かゆみや痛みを伴う発疹が出ると冷やしたくなるかもしれませんが、患部を冷やすのは避けましょう。
反対に、患部を温めると血行が促進され痛みが軽減します。かゆみや痛みがあるときは冷やすのではなく、カイロや温めたタオルなどを使用して患部を適度に温めましょう。
水ぶくれを破る
帯状疱疹の水ぶくれは破らないようにしてください。破れた水ぶくれから細菌が入り、感染症を引き起こす可能性があります。
水ぶくれが破れた時は患部を直接触らないようにして、きれいに洗って清潔を保つことが大切です。
また、帯状疱疹の原因である水痘・帯状疱疹ウイルスの感染力は非常に強く、水ぶくれが乾燥してかさぶたになるまでは周囲の人に感染する可能性があります。[1]
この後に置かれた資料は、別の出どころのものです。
(** The two routes around one call of [callGemini], by the way it
    completes. *)
Lemma explain_on_upstream_error (body : jsval) (prompt : jsstring) (err : exn)
  (Hkey : is_set GEMINI_API_KEY = true)
  (Hcode : truthy (field "code" body) = true)
  (Hprompt : explain_prompt_of body = inr prompt)
  (Hout : gemini_outcome JSON_stringify (fetch (request_for prompt)) = Thrown err) :
  serve explain body
  = {| upstream_calls := [request_for prompt];
       console := [(lit "Gemini explain failed:", err)];
       res := json_response 502
                (obj2 "error" (VStr (lit "Gemini API error"))
                      "detail" (VStr (String_of_exn err))) |}.
Proof.
  unfold serve, explain_handler. cbv zeta.
  rewrite Hcode, Hkey, Hprompt. run_monad.
  rewrite callGemini_eq, Hout. reflexivity.
Qed.


Lemma chat_on_upstream_error (body : jsval) (m prompt : jsstring) (err : exn)
  (Hkey : is_set GEMINI_API_KEY = true)
  (Hmessage : field "message" body = VStr m)
  (Hm : m <> [])
  (Hprompt : chat_prompt Number_toString (VStr m) = inr prompt)
  (Hout : gemini_outcome JSON_stringify (fetch (request_for prompt)) = Thrown err) :
  serve chat body
  = {| upstream_calls := [request_for prompt];
       console := [(lit "Gemini API call failed:", err)];
       res := json_response 200
                (VObj [(lit "reply", VStr (canned_reply (toLowerCase m)));
                       (lit "source", VStr (lit "fallback"));
                       (lit "error", VStr (String_of_exn err))]) |}.
Proof.
  unfold serve, chat_handler. cbv zeta.
  rewrite Hmessage, Hkey, Hprompt, localFallback_string.
  replace (truthy (VStr m)) with true by (destruct m; [congruence | reflexivity]).
  run_monad.
  rewrite callGemini_eq, Hout. reflexivity.
Qed.


(** A route calls the upstream only after its validation, with the
    prompt it has built. *)
Lemma explain_calls_upstream (body : jsval) (rq : fetch_request) :
  In rq (upstream_calls (serve explain body)) ->
  is_set GEMINI_API_KEY = true
  /\ truthy (field "code" body) = true
  /\ exists prompt, explain_prompt_of body = inr prompt /\ rq = request_for prompt.
Proof.
  unfold serve, explain_handler. cbv zeta.
  destruct (truthy (field "code" body)); [|intros []].
  destruct (is_set GEMINI_API_KEY); [|intros []].
  destruct (explain_prompt_of body) as [e | prompt]; [intros []|].
  run_monad. rewrite callGemini_eq.
  destruct (gemini_outcome JSON_stringify (fetch (request_for prompt)))
    as [[] | v | e];
    (intros [<- | []]; repeat split; exists prompt; now split).
Qed.

Lemma chat_calls_upstream (body : jsval) (rq : fetch_request) :
  In rq (upstream_calls (serve chat body)) ->
  is_set GEMINI_API_KEY = true
  /\ truthy (field "message" body) = true
  /\ exists prompt,
       chat_prompt Number_toString (field "message" body) = inr prompt
       /\ rq = request_for prompt.
Proof.
  unfold serve, chat_handler. cbv zeta.
  destruct (truthy (field "message" body)); [|intros []].
  destruct (is_set GEMINI_API_KEY).
  2:{ destruct (localFallback (field "message" body)); intros []. }
  destruct (chat_prompt Number_toString (field "message" body)) as [e | prompt];
    [intros []|].
  run_monad. rewrite callGemini_eq.
  destruct (gemini_outcome JSON_stringify (fetch (request_for prompt)))
    as [[] | v | e]; run_monad;
    try destruct (localFallback (field "message" body));
    (intros [<- | []]; repeat split; exists prompt; now split).
Qed.

(** C3, for a message that is a text.  With a key configured, when the
    call a route makes to the upstream is answered with a status outside
    200..299 (429, say): [callGemini] throws an error whose message
    carries the status and the body text; [/api/explain] answers 502 with
    [error] and [detail]; [/api/chat], its message being a text, answers
    200 with the reply of the Local Fallback Responder for that message,
    [source] equal to [fallback], and an [error] field; and that call is
    the only one the route has made.  The three parts are independent:
    each holds for its own request, status and body text. *)
Theorem upstream_failure_explain_502_chat_fallback
  (Hkey : is_set GEMINI_API_KEY = true) :
  let failure (status : N) (errorText : jsstring) :=
    Error (lit "Gemini API error " ++ dec status ++ lit ": " ++ errorText) in
  (forall promptText w status errorText parsed,
      status_ok status = false ->
      fetch (request_for promptText) = FetchResponse status errorText parsed ->
      fst (client promptText w) = Thrown (failure status errorText)
      /\ String_of_exn (failure status errorText)
         = lit "Error: Gemini API error " ++ dec status ++ lit ": " ++ errorText)
  /\ (forall body rq status errorText parsed,
         status_ok status = false ->
         In rq (upstream_calls (serve explain body)) ->
         fetch rq = FetchResponse status errorText parsed ->
         res (serve explain body)
         = json_response 502
             (obj2 "error" (VStr (lit "Gemini API error"))
                   "detail" (VStr (String_of_exn (failure status errorText))))
         /\ upstream_calls (serve explain body) = [rq])
  /\ (forall body m rq status errorText parsed,
         status_ok status = false ->
         field "message" body = VStr m ->
         In rq (upstream_calls (serve chat body)) ->
         fetch rq = FetchResponse status errorText parsed ->
         res (serve chat body)
         = json_response 200
             (VObj [(lit "reply", VStr (canned_reply (toLowerCase m)));
                    (lit "source", VStr (lit "fallback"));
                    (lit "error", VStr (String_of_exn (failure status errorText)))])
         /\ localFallback (VStr m) = inr (canned_reply (toLowerCase m))
         /\ upstream_calls (serve chat body) = [rq]).
Proof.
  intros failure.
  assert (Hout : forall status errorText parsed,
             status_ok status = false ->
             gemini_outcome JSON_stringify (FetchResponse status errorText parsed)
             = Thrown (failure status errorText)).
  { intros status errorText parsed Hstatus. unfold gemini_outcome.
    now rewrite Hstatus. }
  split; [|split].
  - intros p w status errorText parsed Hstatus Hp.
    rewrite callGemini_eq, Hp, (Hout _ _ _ Hstatus). now split.
  - intros body rq status errorText parsed Hstatus Hcall Hrq.
    destruct (explain_calls_upstream _ _ Hcall) as (_ & Hcode & prompt & Hp & ->).
    rewrite (@explain_on_upstream_error body prompt (failure status errorText))
      by (trivial; rewrite Hrq; now apply Hout).
    now split.
  - intros body m rq status errorText parsed Hstatus Hmessage Hcall Hrq.
    destruct (chat_calls_upstream _ _ Hcall) as (_ & Htruthy & prompt & Hp & ->).
    rewrite Hmessage in Htruthy, Hp.
    assert (Hm : m <> []) by (intros ->; discriminate).
    rewrite (@chat_on_upstream_error body m prompt (failure status errorText))
      by (trivial; rewrite Hrq; now apply Hout).
    repeat split. apply localFallback_string.
Qed.



(** The usual shape of a successful answer: the text of the first part
    of the first candidate is what the chain of optional accesses finds. *)
Lemma first_part_text_found (v : jsval) (cands parts : list jsval)
  (others1 others2 others3 others4 : list (jsstring * jsval)) :
  first_part_text
    (VObj ((lit "candidates",
            VArr (VObj ((lit "content",
                         VObj ((lit "parts",
                                VArr (VObj ((lit "text", v) :: others4) :: parts))
                               :: others3))
                        :: others2)
                  :: cands))
           :: others1))
  = v.
Proof. reflexivity. Qed.

(** C5. When the upstream answers in the 200s with a body that parses:
    if [candidates[0].content.parts[0].text] is a non-empty string,
    [callGemini] returns it; if the path is absent (the chain of optional
    accesses yields [undefined]), it does not throw but returns the whole
    body serialized with [JSON.stringify]. *)
Theorem first_candidate_text_or_serialized_body
  (promptText : jsstring) (status : N) (text : jsstring) (data : jsval)
  (w : world)
  (Hfetch : fetch (request_for promptText) = FetchResponse status text (inr data))
  (Hok : status_ok status = true) :
  (forall t, first_part_text data = VStr t -> t <> [] ->
             fst (client promptText w) = Returned (VStr t))
  /\ (first_part_text data = VUndefined ->
      fst (client promptText w) = Returned (VStr (JSON_stringify data))).
Proof.
  rewrite callGemini_eq, Hfetch. unfold gemini_outcome. rewrite Hok.
  split.
  - intros t -> Ht. destruct t; [congruence | reflexivity].
  - intros ->. reflexivity.
Qed.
水ぶくれがある部位はガーゼなどで覆い、水痘・帯状疱疹ウイルスに感染したことがない人との接触を避けましょう。
小さな子どもに触れる
帯状疱疹の発疹を触った手で乳幼児に触れるのは避けましょう。帯状疱疹は水ぼうそうにかかったことのない乳幼児にうつる可能性があります。
水痘・帯状疱疹ウイルスに初めて感染した場合、全身に水疱がたくさんできる水ぼうそうとして発症します。[2]
水ぼうそうは重症化すると肺炎や脳炎、敗血症などを引き起こす可能性があるため注意が必要です。
また、妊娠初期に水ぼうそうに感染すると生まれてくる赤ちゃんが「先天性水痘症候群」という重い病気になることもあります。
帯状疱疹になった時は小さな子どもや妊婦さんには接触しないようにしましょう。
コンタクトレンズを装用する
顔に帯状疱疹ができた場合、コンタクトレンズの装用により眼球に水痘・帯状疱疹ウイルスが付着する可能性があります。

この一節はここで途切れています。